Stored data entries
- Opening Delimiter -

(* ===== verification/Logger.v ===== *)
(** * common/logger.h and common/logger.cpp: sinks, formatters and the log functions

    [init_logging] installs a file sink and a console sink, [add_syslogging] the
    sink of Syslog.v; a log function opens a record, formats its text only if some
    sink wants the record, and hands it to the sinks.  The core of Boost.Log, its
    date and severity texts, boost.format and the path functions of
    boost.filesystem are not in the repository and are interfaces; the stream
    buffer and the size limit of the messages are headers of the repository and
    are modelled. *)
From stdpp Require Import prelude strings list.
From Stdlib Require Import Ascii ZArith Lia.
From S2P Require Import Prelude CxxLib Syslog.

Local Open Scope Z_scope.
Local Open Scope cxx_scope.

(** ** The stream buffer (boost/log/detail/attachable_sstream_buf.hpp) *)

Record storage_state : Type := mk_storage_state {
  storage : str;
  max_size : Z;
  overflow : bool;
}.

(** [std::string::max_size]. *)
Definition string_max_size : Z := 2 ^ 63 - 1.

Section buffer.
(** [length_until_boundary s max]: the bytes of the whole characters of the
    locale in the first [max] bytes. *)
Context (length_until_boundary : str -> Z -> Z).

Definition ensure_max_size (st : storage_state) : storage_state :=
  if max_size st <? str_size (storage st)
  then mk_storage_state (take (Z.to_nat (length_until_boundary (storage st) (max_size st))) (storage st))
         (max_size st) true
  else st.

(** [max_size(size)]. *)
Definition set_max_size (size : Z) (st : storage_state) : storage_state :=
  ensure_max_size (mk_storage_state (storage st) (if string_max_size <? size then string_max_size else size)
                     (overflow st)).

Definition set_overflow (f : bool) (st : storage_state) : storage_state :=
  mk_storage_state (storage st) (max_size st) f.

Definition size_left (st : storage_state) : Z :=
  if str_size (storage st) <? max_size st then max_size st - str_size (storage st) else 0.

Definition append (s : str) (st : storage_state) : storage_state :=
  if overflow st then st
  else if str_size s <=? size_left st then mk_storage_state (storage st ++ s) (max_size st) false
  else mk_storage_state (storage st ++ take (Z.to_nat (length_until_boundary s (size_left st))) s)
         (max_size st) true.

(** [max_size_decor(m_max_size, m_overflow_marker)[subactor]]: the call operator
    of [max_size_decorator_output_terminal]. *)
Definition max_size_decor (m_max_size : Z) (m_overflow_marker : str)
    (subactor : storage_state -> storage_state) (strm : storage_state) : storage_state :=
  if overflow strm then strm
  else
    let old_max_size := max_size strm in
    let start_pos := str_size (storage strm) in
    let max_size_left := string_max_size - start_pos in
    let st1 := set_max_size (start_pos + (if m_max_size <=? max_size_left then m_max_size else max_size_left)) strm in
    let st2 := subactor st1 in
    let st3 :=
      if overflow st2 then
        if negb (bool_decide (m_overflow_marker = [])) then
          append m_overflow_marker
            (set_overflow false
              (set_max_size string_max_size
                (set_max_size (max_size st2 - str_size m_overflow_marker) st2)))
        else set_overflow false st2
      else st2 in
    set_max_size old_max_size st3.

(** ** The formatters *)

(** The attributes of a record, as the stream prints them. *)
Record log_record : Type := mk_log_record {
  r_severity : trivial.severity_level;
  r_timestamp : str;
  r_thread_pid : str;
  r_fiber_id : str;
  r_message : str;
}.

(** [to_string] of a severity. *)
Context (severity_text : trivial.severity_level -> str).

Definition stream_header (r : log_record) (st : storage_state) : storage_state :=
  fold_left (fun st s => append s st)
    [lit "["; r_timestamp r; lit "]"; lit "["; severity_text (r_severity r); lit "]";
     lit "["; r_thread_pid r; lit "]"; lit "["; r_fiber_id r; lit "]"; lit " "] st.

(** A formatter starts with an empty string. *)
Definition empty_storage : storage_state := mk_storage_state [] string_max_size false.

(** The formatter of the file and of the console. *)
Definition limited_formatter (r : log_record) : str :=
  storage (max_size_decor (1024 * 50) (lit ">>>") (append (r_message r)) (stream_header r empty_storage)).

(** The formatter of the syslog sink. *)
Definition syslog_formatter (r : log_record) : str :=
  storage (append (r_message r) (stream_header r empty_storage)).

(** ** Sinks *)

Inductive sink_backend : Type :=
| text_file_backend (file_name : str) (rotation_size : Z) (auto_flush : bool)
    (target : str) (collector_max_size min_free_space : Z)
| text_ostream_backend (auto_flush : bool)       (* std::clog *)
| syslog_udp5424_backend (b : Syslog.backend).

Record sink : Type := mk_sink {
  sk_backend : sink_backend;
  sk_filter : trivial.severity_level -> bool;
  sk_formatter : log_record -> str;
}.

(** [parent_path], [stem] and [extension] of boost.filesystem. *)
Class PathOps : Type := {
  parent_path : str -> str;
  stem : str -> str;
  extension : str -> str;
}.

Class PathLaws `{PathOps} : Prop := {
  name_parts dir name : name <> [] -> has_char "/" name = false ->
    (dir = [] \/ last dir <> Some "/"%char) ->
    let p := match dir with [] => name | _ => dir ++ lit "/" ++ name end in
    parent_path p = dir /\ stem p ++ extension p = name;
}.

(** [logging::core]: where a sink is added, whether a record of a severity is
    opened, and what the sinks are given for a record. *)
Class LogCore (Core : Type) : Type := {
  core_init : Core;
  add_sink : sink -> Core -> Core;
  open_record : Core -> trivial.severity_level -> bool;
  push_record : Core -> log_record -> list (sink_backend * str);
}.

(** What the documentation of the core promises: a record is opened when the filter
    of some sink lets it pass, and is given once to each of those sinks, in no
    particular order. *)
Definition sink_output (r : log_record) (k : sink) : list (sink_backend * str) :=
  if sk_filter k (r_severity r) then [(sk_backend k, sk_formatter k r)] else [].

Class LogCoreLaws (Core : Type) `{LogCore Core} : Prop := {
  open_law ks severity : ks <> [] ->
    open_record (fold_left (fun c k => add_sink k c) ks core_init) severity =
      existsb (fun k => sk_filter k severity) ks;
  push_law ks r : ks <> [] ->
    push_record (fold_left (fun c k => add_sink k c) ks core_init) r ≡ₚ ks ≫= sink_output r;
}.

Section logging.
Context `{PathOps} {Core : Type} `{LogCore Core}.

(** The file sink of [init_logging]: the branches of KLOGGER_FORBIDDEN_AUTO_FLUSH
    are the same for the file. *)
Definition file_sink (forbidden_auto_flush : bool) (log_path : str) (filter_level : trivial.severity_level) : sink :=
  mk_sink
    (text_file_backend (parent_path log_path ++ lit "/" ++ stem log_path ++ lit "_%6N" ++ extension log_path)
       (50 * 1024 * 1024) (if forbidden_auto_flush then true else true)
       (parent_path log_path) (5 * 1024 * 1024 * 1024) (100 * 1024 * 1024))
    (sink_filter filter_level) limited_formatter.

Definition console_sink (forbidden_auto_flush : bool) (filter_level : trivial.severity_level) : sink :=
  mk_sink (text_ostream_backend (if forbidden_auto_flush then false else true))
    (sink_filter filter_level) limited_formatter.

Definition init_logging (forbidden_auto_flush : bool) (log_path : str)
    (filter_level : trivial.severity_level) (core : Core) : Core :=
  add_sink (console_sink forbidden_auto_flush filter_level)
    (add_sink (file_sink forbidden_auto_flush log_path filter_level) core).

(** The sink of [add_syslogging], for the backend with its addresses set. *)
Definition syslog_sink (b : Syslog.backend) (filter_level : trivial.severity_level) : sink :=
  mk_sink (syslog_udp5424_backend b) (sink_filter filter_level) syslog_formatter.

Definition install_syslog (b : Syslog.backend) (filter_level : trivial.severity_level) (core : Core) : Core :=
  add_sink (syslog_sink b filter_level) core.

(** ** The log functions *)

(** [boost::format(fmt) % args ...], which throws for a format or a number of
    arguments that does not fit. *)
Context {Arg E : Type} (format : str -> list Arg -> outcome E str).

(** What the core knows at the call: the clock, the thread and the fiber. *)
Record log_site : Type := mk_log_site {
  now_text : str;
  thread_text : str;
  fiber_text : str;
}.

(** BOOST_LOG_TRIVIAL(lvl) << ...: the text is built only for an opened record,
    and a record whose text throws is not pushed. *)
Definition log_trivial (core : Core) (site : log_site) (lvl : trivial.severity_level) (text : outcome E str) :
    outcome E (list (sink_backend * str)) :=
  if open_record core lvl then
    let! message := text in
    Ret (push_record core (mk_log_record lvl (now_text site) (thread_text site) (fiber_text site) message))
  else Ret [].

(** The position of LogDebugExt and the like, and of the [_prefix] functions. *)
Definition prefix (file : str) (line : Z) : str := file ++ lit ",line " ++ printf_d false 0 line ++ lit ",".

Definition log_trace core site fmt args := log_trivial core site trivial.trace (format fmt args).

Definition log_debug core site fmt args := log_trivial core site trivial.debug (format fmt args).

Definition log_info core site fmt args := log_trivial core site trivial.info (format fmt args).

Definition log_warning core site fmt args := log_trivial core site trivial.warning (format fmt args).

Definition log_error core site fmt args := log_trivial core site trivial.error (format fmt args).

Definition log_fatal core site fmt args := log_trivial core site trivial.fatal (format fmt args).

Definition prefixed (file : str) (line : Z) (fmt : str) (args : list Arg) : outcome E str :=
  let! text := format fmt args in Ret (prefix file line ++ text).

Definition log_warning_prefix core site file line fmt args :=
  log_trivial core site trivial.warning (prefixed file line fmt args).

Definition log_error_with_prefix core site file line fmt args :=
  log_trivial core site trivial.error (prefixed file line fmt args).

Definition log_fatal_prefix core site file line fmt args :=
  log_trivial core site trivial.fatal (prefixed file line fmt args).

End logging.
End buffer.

- Closing Delimiter -
- Opening Delimiter -

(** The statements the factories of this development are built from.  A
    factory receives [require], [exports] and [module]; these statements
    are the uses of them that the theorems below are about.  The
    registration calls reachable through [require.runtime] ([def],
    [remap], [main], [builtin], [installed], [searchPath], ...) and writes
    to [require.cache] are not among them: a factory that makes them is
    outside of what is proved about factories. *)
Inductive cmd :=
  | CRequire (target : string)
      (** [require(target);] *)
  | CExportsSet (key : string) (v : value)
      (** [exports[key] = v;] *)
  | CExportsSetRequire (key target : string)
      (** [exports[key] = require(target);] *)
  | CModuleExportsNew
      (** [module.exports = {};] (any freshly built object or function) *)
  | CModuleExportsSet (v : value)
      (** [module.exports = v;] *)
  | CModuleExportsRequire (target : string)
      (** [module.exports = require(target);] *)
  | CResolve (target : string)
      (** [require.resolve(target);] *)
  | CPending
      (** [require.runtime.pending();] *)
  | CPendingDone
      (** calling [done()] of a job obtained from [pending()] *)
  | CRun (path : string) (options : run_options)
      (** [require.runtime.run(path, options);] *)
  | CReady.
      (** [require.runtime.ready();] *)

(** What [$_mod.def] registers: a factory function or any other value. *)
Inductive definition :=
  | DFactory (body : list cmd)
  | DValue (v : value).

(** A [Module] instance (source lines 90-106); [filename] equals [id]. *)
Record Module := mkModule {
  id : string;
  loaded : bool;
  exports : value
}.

- Closing Delimiter -
- Opening Delimiter -

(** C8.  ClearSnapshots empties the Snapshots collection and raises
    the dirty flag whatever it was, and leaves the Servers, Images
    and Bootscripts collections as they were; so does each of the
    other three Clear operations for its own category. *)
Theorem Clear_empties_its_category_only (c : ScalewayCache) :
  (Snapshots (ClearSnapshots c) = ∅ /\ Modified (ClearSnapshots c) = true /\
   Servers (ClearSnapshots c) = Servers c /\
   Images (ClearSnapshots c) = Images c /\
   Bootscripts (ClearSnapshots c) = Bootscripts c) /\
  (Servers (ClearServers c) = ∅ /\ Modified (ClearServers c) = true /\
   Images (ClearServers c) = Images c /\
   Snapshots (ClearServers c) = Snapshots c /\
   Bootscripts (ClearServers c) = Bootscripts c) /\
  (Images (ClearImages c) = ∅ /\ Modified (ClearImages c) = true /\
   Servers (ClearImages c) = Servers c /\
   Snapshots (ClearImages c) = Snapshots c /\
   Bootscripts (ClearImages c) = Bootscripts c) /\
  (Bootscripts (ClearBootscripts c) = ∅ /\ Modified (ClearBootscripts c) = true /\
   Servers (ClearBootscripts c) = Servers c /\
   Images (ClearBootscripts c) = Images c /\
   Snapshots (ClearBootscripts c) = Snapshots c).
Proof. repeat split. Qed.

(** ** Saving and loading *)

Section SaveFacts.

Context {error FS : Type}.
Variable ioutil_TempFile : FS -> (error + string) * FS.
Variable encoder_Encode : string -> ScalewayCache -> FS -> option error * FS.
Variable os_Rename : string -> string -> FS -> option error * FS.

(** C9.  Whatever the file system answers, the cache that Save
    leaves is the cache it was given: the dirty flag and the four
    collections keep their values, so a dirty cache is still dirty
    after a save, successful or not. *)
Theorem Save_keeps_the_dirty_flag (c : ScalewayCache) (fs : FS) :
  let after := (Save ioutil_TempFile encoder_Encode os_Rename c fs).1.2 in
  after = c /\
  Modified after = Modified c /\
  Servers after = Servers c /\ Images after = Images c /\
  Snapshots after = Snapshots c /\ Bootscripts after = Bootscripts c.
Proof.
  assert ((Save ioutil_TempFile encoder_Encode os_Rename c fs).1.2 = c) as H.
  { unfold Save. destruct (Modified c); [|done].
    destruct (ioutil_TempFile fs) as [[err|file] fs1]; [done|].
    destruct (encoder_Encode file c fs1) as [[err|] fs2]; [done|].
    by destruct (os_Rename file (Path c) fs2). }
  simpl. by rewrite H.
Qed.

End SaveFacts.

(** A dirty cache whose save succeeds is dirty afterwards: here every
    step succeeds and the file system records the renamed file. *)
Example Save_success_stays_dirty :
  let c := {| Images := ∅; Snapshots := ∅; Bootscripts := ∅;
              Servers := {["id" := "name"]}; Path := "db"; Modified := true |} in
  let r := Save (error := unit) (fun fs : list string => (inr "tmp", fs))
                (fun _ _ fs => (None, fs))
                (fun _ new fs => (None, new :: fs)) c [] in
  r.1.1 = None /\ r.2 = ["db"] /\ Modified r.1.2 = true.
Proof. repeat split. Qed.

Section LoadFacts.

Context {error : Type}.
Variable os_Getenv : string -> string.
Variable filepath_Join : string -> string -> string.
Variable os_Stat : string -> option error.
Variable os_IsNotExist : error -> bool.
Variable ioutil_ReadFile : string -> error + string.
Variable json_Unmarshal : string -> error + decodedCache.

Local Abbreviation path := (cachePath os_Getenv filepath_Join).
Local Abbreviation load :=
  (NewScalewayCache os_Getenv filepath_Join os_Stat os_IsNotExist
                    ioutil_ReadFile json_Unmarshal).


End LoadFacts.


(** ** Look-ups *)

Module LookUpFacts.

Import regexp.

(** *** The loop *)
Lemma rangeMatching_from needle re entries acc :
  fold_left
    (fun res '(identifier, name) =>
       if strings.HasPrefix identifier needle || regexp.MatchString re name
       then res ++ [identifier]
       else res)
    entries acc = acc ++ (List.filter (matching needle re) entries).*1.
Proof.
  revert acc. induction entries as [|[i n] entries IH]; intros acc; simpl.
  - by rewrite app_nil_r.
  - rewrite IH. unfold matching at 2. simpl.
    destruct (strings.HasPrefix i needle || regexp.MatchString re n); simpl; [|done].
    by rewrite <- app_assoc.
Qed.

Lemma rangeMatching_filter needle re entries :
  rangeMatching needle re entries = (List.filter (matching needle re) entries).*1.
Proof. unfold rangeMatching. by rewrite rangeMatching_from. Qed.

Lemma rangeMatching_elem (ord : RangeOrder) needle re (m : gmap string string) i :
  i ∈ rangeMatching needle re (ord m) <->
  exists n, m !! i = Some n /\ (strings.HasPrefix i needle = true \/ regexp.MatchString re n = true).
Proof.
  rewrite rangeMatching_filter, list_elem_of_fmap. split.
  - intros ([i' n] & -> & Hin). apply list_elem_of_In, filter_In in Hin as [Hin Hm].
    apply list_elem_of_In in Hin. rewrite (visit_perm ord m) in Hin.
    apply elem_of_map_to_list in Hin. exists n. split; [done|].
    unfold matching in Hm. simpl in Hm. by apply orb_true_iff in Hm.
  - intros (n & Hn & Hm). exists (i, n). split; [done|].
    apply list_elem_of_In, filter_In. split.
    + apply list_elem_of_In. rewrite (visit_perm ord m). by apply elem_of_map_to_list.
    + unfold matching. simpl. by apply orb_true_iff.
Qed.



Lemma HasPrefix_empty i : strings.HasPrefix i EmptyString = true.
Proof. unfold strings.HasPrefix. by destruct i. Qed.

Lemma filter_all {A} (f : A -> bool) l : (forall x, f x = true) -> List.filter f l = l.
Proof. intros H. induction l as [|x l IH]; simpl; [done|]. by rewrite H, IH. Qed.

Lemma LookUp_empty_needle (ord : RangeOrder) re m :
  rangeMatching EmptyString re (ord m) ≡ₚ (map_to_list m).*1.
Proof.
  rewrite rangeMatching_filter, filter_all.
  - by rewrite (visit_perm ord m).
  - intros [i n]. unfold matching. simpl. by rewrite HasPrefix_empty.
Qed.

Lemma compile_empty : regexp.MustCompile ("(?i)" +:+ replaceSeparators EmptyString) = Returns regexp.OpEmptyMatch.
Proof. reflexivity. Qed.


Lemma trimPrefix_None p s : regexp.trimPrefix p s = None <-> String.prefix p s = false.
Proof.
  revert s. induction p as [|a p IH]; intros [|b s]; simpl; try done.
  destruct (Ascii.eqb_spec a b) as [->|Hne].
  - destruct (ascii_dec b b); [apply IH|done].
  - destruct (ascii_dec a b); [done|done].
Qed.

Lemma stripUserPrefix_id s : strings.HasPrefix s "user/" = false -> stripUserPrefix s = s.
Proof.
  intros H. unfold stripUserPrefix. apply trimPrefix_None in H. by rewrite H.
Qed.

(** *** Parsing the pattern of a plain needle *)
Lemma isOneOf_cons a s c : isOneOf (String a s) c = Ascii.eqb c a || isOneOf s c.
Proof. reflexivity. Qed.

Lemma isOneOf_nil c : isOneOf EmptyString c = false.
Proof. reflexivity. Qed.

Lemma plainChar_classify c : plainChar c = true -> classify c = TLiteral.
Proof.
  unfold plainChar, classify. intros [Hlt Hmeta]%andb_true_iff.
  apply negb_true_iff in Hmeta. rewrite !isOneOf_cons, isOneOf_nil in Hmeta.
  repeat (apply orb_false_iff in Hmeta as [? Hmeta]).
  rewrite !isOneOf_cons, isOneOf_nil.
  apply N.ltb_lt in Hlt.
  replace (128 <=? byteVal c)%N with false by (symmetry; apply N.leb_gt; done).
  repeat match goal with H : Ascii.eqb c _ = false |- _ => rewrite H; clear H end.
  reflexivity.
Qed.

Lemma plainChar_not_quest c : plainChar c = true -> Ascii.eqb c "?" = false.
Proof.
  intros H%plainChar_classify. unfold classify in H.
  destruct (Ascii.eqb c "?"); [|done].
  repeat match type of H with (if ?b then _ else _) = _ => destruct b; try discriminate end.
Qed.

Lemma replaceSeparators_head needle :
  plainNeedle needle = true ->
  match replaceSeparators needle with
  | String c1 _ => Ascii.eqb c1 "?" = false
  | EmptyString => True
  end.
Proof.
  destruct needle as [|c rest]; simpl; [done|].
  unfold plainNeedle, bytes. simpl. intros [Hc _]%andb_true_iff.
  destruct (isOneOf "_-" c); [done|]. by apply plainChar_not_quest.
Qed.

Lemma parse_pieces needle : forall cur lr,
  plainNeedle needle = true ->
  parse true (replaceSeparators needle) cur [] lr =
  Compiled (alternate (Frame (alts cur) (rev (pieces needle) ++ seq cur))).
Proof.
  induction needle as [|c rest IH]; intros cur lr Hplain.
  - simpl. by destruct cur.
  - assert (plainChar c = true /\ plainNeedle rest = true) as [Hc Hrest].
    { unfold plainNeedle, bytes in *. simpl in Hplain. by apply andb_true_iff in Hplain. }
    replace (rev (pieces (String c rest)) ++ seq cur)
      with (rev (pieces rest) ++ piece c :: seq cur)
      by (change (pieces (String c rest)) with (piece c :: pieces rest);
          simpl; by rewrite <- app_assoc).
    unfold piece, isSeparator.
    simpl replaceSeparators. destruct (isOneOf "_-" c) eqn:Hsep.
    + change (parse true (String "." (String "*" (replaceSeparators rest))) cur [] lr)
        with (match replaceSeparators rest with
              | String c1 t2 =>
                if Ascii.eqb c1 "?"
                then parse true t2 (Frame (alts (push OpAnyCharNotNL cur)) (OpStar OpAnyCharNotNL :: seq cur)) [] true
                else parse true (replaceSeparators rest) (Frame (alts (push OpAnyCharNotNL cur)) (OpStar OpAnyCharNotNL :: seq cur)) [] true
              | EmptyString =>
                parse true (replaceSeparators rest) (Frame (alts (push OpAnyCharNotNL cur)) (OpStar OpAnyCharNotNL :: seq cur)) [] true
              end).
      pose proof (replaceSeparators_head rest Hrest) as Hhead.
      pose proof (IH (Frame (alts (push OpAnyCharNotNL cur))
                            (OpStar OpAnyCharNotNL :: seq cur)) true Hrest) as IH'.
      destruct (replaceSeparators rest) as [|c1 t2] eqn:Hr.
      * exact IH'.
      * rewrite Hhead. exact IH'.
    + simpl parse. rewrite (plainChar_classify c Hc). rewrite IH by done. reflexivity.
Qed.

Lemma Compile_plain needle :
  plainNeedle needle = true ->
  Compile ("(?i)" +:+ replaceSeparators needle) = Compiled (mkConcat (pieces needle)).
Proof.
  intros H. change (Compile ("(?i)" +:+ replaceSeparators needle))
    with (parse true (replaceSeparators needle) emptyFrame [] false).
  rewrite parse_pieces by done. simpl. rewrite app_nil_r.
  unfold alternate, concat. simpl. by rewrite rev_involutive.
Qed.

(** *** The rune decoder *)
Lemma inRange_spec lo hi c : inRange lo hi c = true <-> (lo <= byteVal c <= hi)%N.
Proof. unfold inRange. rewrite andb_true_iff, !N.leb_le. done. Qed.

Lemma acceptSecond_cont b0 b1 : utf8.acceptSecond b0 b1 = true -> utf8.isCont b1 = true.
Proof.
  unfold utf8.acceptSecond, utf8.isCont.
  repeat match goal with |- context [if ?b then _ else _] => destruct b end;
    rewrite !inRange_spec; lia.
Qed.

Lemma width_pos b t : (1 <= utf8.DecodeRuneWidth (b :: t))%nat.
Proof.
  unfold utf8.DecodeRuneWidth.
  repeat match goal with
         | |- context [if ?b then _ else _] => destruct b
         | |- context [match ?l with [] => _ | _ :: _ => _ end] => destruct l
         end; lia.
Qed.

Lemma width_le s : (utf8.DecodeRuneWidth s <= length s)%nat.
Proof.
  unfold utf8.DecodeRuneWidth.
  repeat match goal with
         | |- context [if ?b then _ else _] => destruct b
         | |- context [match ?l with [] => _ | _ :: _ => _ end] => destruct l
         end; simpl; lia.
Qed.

- Closing Delimiter -

Your goal: Working from the data above, extract solely the lines from the one containing "(* ===== verification/Logger.v ===== *)" through the one containing "(overflow st)).", exactly as they appear, both included.

Response box:
(* ===== verification/Logger.v ===== *)
(** * common/logger.h and common/logger.cpp: sinks, formatters and the log functions

    [init_logging] installs a file sink and a console sink, [add_syslogging] the
    sink of Syslog.v; a log function opens a record, formats its text only if some
    sink wants the record, and hands it to the sinks.  The core of Boost.Log, its
    date and severity texts, boost.format and the path functions of
    boost.filesystem are not in the repository and are interfaces; the stream
    buffer and the size limit of the messages are headers of the repository and
    are modelled. *)
From stdpp Require Import prelude strings list.
From Stdlib Require Import Ascii ZArith Lia.
From S2P Require Import Prelude CxxLib Syslog.

Local Open Scope Z_scope.
Local Open Scope cxx_scope.

(** ** The stream buffer (boost/log/detail/attachable_sstream_buf.hpp) *)

Record storage_state : Type := mk_storage_state {
  storage : str;
  max_size : Z;
  overflow : bool;
}.

(** [std::string::max_size]. *)
Definition string_max_size : Z := 2 ^ 63 - 1.

Section buffer.
(** [length_until_boundary s max]: the bytes of the whole characters of the
    locale in the first [max] bytes. *)
Context (length_until_boundary : str -> Z -> Z).

Definition ensure_max_size (st : storage_state) : storage_state :=
  if max_size st <? str_size (storage st)
  then mk_storage_state (take (Z.to_nat (length_until_boundary (storage st) (max_size st))) (storage st))
         (max_size st) true
  else st.

(** [max_size(size)]. *)
Definition set_max_size (size : Z) (st : storage_state) : storage_state :=
  ensure_max_size (mk_storage_state (storage st) (if string_max_size <? size then string_max_size else size)
                     (overflow st)).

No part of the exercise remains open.